5.02.020 Definitions
Acute Effects: any adverse health outcome resulting from short-term exposure to a toxic substance.
Administrator: the Administrator of the United States Environmental Protection Agency.
Agricultural Water Supply Use: the use of water for irrigation.
Algae: simple plants organisms without roots, stems, or leaves that contain chlorophyll and are capable of photosynthesis.
Antidegradation: the three tiers of Antidegradation are as follows: Tier 1, maintains and protects existing uses and water quality conditions necessary to support such uses. Tier 1 requirements are applicable to all surface waters. Tier 2, maintains and protects "high quality" waters-water bodies where existing conditions are better than necessary to support CWA § 101(a)(2) "fishable/swimmable" uses. Tier 3, maintains and protects water quality in Outstanding National Resource Waters (ONRWs). Except for certain temporary changes, water quality cannot be lowered in such waters. ONRWs generally include the highest quality waters of the United States.
Aquatic Life: any animal or plant, such as fish, shellfish and mammals, which lives at least part of their life cycle in the water.
Attainable Use: a use of surface water that has the quality and all other characteristics necessary to support and maintain the use or which would support and maintain the use after the implementation of water quality standards as set forth in or promulgated pursuant to this Code.
Best Management Practices: practices undertaken to control, restrict, and diminish nonpoint sources of pollution which are consistent with the purposes of the WQS; and measures, including but not limited to structural measures, that are determined to be the most effective and practical means of preventing or reducing pollution from nonpoint sources.
Bioaccumulation: the process whereby slowly metabolized or excreted substances increase in concentration in living organisms as they take in polluted air, water, or food.
Biological Criteria: the numeric values or narrative expressions that describe the biological integrity or aquatic communities inhabiting waters of a given designated aquatic life use. Biological criteria serve as an index of aquatic community health.
Ceremonial and Spiritual Water Use: the use of water for spiritual and cultural practices which involve primary contact. This shall include uses of Tribal Surface Waters of a water body to fulfill cultural, traditional, spiritual, or religious needs of the Tribe or its members.
cfs: cubic feet per second.
cfu: colony forming units; expressed as cfu per 100 milliliters.
Chronic Toxicity: a long-term adverse effect to an organism (when compared to the life span of the organism) caused by or related to changes in feeding, growth, metabolism, reproduction, a pollutant, genetic mutation, etc. Short-term test methods for detecting chronic toxicity may be used to make inferences about chronic toxicity.
Cold Water Fishery: a stream reach, lake, or impoundment where the water temperature and other characteristics are suitable for the support of cold water fish.
Color: the true color of the water from which turbidity has been removed, or the apparent color of the water, including the color due to substances in solution or to suspended matter.
Constructed Wetland: a wetland intentionally created from non-wetland sites for the sole purpose of wastewater or storm water treatment.
Criteria: are elements of Tribal water quality standards, expressed as constituent concentrations, levels, or narrative statements, representing a quality of water that supports a particular use. When criteria are met, water quality will generally protect the designated use.
Cultural Use: Cultural and ceremonial uses that utilize tribal water resources.
CWA: the Federal Clean Water Act (33 USC 1251 et seq.), as mentioned.

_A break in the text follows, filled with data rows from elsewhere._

(** ** [add_job] appends the job of its arguments to the registry *)

(** The heap of [add_job] when it dumps the cache: the loaded objects with the
    new record appended to the list, and the new record. *)
Lemma add_job_heap (es : list Entry.t) (e : Entry.t) :
  let h := <[length es := ListObj (seq 0 (length es) ++ [S (S (length es))])]>
             (loaded_heap es ++ [DictEntry e]) in
  h !! S (length es) = Some (DictCache (length es))
  ∧ h !! length es = Some (ListObj (seq 0 (length es) ++ [S (S (length es))]))
  ∧ h !! S (S (length es)) = Some (DictEntry e)
  ∧ Forall2 (λ a e', h !! a = Some (DictEntry e')) (seq 0 (length es)) es.
Proof.
  intros h. subst h.
  assert (Hlen : length es < length (loaded_heap es ++ [DictEntry e])).
  { rewrite length_app, loaded_heap_length. lia. }
  repeat split.
  - rewrite list_lookup_insert_ne by lia. apply loaded_heap_cache.
  - by apply list_lookup_insert_eq.
  - rewrite list_lookup_insert_ne by lia.
    rewrite lookup_app_r by (rewrite loaded_heap_length; lia).
    rewrite loaded_heap_length. by rewrite Nat.sub_diag.
  - eapply Forall2_impl; [apply (loaded_heap_entries es [DictEntry e])|].
    cbn. intros a e' Ha.
    destruct (decide (a = length es)) as [->|Hne].
    + rewrite loaded_heap_list in Ha. discriminate.
    + by rewrite list_lookup_insert_ne.
Qed.

Lemma load_or_create_eval (f : FS) (out : list Entry.t) :
  try_except_FileNotFoundError
    (handle ← open_cache; json_load handle)
    (l ← alloc (ListObj []); alloc (DictCache l)) (Process f out []) =
  (inr (S (length (registry f))), Process f out (loaded_heap (registry f))).
Proof.
  unfold try_except_FileNotFoundError, registry.
  destruct (litani_cache f) as [text|] eqn:E.
  - rewrite (bind_return _ _ _ text (Process f out [])).
    + by rewrite json_load_eval.
    + by rewrite open_cache_eval, E.
  - rewrite (bind_signal _ _ _ (Exception (FileNotFoundError cache_path))
               (Process f out [])).
    + reflexivity.
    + by rewrite open_cache_eval, E.
Qed.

Designated Uses: those water uses identified by the Water Quality Standards that must be achieved and maintained as required under the Clean Water Act. Uses can include cold water fisheries, public water supply, recreation, and cultural/ceremonial uses.
Division: the Saint Regis Mohawk Tribe, Environment Division.
Director: the director of the Saint Regis Mohawk Tribe Environment Division.
Dissolved Oxygen or DO: the amount of oxygen dissolved in water or available for biochemical activity in water.
Effluent: the water and the quantities, rates, and concentrations of chemical, physical, biological, and other constituents discharged from a point source.
EPA: United States Environmental Protection Agency.
Existing Uses: those uses actually attained by a water body on or after November 28, 1975 whether or not they are included in the water quality standards.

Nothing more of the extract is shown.